**GIVEN DATA**:
»»
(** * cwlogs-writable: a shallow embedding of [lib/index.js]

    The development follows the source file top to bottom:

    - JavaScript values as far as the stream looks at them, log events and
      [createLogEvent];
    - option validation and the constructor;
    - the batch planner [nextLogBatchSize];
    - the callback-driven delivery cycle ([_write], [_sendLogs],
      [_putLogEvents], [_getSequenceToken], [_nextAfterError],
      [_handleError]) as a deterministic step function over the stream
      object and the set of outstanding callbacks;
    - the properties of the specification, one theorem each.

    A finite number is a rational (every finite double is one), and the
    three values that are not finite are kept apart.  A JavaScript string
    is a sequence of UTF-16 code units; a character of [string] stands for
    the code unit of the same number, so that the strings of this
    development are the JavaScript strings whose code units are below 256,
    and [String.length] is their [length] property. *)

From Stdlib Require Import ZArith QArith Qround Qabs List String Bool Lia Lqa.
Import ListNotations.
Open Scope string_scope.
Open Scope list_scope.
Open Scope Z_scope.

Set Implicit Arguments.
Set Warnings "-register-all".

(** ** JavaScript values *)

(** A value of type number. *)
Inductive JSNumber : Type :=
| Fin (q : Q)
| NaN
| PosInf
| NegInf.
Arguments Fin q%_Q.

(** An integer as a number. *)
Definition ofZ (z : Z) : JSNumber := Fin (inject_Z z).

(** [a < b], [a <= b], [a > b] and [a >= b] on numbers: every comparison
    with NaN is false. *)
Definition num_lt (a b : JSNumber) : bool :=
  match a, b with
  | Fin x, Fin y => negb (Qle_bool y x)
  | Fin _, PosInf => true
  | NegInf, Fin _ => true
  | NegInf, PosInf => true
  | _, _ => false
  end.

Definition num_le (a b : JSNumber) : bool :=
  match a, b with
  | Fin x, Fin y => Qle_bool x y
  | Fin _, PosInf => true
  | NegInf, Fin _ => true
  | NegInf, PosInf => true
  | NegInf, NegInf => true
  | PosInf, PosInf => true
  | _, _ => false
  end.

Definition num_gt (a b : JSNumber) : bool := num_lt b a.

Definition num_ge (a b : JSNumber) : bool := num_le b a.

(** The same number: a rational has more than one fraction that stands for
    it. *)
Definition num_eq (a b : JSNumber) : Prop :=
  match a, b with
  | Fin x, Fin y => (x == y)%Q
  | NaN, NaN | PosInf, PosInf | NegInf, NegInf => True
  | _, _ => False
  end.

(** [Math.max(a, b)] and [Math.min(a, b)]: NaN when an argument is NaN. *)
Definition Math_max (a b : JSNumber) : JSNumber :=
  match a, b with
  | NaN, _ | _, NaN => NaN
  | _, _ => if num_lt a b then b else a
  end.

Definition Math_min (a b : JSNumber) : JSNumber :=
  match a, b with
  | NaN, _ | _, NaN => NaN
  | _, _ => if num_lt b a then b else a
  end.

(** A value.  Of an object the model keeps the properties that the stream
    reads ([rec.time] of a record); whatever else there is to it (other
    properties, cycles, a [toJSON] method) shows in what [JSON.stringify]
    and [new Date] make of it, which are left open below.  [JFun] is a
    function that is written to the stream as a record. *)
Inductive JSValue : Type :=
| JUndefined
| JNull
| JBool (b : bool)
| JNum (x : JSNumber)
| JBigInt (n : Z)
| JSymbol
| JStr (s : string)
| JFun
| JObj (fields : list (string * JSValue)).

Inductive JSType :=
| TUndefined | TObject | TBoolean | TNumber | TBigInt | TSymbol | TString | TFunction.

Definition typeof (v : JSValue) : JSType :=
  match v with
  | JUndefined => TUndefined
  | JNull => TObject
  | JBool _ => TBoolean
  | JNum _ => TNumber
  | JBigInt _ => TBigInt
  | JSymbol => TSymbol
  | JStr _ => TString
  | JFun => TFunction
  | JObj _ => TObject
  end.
««
»»
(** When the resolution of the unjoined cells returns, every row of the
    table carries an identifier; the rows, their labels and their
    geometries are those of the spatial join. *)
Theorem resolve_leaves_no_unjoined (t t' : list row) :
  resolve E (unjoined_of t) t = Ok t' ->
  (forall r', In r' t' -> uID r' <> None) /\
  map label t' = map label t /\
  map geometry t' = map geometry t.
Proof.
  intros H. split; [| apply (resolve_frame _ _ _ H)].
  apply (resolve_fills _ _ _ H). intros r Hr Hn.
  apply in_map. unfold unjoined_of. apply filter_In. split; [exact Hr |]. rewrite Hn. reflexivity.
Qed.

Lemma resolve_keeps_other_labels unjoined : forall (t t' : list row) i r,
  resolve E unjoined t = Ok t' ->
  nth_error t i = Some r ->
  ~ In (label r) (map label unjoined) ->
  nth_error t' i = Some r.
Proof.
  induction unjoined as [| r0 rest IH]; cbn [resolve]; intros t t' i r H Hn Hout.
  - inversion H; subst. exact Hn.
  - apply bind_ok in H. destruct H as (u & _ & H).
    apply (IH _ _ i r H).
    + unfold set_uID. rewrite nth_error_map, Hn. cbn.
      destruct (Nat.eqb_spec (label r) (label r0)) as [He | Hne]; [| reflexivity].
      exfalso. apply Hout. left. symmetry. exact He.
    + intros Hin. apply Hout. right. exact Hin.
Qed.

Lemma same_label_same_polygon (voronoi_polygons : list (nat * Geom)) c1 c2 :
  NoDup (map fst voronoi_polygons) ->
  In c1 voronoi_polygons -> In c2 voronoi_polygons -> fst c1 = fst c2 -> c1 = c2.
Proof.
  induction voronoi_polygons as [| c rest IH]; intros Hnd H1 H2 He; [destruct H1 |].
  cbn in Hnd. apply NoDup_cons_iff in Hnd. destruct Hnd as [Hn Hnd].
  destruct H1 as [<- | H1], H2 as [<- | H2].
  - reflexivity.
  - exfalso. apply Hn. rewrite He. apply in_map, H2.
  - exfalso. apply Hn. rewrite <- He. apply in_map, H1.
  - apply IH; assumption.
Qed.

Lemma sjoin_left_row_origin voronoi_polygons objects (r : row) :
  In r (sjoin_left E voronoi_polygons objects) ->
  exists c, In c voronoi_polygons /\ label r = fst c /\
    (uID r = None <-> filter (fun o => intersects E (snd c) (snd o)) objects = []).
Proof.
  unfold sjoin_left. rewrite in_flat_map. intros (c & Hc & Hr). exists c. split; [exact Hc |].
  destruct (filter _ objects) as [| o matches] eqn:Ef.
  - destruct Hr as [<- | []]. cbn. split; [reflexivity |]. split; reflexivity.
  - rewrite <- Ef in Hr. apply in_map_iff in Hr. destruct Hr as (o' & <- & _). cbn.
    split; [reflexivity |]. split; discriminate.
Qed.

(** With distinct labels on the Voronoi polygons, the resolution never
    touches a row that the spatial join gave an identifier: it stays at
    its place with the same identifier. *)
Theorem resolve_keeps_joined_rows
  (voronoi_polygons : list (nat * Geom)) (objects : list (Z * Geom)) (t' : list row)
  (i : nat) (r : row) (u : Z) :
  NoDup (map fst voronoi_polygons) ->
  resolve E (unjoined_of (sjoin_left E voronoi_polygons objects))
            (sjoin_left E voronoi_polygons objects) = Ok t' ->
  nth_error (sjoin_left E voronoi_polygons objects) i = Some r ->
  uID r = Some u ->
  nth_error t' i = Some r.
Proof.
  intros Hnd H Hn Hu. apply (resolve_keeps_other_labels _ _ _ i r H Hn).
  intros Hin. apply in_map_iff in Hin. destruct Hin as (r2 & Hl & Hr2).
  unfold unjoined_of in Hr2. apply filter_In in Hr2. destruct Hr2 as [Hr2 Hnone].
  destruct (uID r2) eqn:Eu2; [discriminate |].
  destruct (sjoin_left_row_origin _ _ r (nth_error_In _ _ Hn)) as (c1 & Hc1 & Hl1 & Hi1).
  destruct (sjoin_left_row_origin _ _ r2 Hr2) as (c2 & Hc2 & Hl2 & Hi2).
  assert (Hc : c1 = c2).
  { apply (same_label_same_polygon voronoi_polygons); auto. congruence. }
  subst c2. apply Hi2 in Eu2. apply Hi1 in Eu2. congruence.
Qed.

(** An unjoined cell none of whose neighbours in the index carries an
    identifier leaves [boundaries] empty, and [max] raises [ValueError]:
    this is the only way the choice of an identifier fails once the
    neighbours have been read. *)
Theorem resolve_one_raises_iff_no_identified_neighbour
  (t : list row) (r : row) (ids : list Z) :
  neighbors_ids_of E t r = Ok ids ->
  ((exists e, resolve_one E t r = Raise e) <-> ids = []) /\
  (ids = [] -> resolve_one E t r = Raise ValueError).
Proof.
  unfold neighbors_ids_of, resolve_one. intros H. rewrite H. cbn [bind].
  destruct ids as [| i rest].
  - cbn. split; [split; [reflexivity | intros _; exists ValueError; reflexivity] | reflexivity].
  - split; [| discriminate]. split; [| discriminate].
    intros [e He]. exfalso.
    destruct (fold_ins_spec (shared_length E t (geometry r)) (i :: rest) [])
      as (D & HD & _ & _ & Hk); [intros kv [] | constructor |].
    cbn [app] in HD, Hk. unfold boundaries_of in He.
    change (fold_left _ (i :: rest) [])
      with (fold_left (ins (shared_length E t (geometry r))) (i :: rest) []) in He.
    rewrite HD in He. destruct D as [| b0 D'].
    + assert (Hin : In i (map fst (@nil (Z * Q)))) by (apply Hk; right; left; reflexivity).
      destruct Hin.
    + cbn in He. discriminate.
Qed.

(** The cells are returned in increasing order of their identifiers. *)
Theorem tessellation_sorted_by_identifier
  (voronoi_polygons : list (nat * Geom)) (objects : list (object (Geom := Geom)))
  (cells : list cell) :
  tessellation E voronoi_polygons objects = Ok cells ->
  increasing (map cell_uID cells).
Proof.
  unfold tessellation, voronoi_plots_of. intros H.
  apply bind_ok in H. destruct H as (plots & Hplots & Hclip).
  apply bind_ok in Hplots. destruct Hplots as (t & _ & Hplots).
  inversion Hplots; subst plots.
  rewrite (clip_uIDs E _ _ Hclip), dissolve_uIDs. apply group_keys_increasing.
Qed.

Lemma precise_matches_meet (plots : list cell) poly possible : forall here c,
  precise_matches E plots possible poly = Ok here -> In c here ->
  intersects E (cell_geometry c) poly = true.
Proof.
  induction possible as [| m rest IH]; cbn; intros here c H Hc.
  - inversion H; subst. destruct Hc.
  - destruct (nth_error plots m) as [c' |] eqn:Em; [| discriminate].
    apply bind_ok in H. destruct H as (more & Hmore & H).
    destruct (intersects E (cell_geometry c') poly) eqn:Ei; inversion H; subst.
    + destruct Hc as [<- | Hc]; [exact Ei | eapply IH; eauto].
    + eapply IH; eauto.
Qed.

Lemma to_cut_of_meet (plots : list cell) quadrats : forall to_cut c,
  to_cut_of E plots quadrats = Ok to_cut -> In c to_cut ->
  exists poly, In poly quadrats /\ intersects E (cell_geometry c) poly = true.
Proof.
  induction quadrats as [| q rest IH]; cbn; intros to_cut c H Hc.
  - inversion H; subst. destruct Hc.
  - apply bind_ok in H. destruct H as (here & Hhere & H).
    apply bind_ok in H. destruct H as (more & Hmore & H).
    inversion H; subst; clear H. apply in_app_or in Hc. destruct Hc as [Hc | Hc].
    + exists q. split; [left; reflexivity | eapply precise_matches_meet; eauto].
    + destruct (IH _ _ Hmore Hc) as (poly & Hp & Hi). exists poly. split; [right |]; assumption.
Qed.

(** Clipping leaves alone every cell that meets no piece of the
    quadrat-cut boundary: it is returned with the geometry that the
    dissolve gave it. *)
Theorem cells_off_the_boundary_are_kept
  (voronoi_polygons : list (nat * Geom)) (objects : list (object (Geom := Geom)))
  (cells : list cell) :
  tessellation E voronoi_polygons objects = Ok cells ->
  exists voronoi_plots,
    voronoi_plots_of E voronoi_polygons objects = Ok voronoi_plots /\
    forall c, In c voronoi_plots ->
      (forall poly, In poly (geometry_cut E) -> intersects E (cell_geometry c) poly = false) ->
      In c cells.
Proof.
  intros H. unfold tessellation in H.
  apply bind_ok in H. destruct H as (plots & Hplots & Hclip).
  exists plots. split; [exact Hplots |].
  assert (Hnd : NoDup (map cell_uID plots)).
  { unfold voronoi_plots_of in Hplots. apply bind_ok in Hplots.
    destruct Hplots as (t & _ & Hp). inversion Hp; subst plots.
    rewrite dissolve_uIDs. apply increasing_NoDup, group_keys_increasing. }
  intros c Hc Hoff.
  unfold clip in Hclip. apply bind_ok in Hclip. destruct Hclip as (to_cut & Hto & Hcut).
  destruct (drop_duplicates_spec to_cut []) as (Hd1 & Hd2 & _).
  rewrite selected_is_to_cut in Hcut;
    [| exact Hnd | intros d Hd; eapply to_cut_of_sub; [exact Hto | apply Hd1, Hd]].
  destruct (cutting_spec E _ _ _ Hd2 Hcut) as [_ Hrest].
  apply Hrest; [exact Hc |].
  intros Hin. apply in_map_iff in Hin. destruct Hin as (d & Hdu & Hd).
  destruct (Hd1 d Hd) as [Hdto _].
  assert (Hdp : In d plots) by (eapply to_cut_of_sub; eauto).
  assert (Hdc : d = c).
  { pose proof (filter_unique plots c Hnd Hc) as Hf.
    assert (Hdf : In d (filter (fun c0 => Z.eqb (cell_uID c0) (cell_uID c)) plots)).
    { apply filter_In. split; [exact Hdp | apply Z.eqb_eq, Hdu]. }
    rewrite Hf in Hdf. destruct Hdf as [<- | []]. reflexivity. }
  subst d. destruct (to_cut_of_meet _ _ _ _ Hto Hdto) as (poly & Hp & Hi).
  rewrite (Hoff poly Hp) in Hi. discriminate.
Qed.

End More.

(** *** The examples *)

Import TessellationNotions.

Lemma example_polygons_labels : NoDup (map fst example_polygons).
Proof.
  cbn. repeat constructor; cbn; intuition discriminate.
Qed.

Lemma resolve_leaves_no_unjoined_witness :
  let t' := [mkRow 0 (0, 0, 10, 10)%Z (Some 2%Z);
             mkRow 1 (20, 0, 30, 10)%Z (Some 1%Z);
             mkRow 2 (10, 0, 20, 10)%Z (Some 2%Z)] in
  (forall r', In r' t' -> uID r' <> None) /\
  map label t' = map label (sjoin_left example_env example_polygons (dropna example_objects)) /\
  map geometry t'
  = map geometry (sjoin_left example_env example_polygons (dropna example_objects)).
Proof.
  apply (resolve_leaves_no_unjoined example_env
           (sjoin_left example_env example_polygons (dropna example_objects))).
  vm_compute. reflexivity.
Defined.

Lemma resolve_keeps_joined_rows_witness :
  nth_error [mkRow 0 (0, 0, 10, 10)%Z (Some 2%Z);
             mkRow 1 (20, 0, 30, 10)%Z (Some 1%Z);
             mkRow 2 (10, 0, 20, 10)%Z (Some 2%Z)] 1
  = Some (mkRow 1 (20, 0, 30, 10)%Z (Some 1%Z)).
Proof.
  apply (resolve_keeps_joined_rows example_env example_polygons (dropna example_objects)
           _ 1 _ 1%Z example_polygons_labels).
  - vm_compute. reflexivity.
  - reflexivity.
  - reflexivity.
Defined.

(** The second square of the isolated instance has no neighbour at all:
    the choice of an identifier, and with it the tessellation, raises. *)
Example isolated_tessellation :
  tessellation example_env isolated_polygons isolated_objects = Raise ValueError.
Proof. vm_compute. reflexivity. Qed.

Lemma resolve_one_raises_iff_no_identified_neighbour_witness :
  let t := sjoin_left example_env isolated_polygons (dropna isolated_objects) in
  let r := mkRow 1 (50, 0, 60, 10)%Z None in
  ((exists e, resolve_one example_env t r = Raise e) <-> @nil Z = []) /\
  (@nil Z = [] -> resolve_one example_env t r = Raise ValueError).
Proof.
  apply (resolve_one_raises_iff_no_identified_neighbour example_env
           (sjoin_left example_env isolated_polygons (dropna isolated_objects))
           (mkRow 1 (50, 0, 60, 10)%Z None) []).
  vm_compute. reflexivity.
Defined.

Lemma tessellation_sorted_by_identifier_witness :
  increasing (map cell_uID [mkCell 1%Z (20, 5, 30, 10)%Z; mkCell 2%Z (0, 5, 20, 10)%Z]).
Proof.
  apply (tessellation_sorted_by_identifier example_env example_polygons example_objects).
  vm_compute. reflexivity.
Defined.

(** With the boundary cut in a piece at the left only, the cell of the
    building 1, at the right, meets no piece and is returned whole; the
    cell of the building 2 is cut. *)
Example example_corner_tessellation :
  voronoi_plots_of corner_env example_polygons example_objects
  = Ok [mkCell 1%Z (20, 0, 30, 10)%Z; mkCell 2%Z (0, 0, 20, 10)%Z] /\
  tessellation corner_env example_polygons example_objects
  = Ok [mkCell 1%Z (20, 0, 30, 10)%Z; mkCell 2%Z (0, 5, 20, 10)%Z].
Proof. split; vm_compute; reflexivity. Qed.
««
**THE TASK**: Everything above from the line containing "(** * cwlogs-writable: a" down to the line containing "Set Implicit Arguments." should be copied exactly, both end lines included, and nothing else.

**SOLUTION FOR THIS PROBLEM**:
(** * cwlogs-writable: a shallow embedding of [lib/index.js]

    The development follows the source file top to bottom:

    - JavaScript values as far as the stream looks at them, log events and
      [createLogEvent];
    - option validation and the constructor;
    - the batch planner [nextLogBatchSize];
    - the callback-driven delivery cycle ([_write], [_sendLogs],
      [_putLogEvents], [_getSequenceToken], [_nextAfterError],
      [_handleError]) as a deterministic step function over the stream
      object and the set of outstanding callbacks;
    - the properties of the specification, one theorem each.

    A finite number is a rational (every finite double is one), and the
    three values that are not finite are kept apart.  A JavaScript string
    is a sequence of UTF-16 code units; a character of [string] stands for
    the code unit of the same number, so that the strings of this
    development are the JavaScript strings whose code units are below 256,
    and [String.length] is their [length] property. *)

From Stdlib Require Import ZArith QArith Qround Qabs List String Bool Lia Lqa.
Import ListNotations.
Open Scope string_scope.
Open Scope list_scope.
Open Scope Z_scope.

Set Implicit Arguments.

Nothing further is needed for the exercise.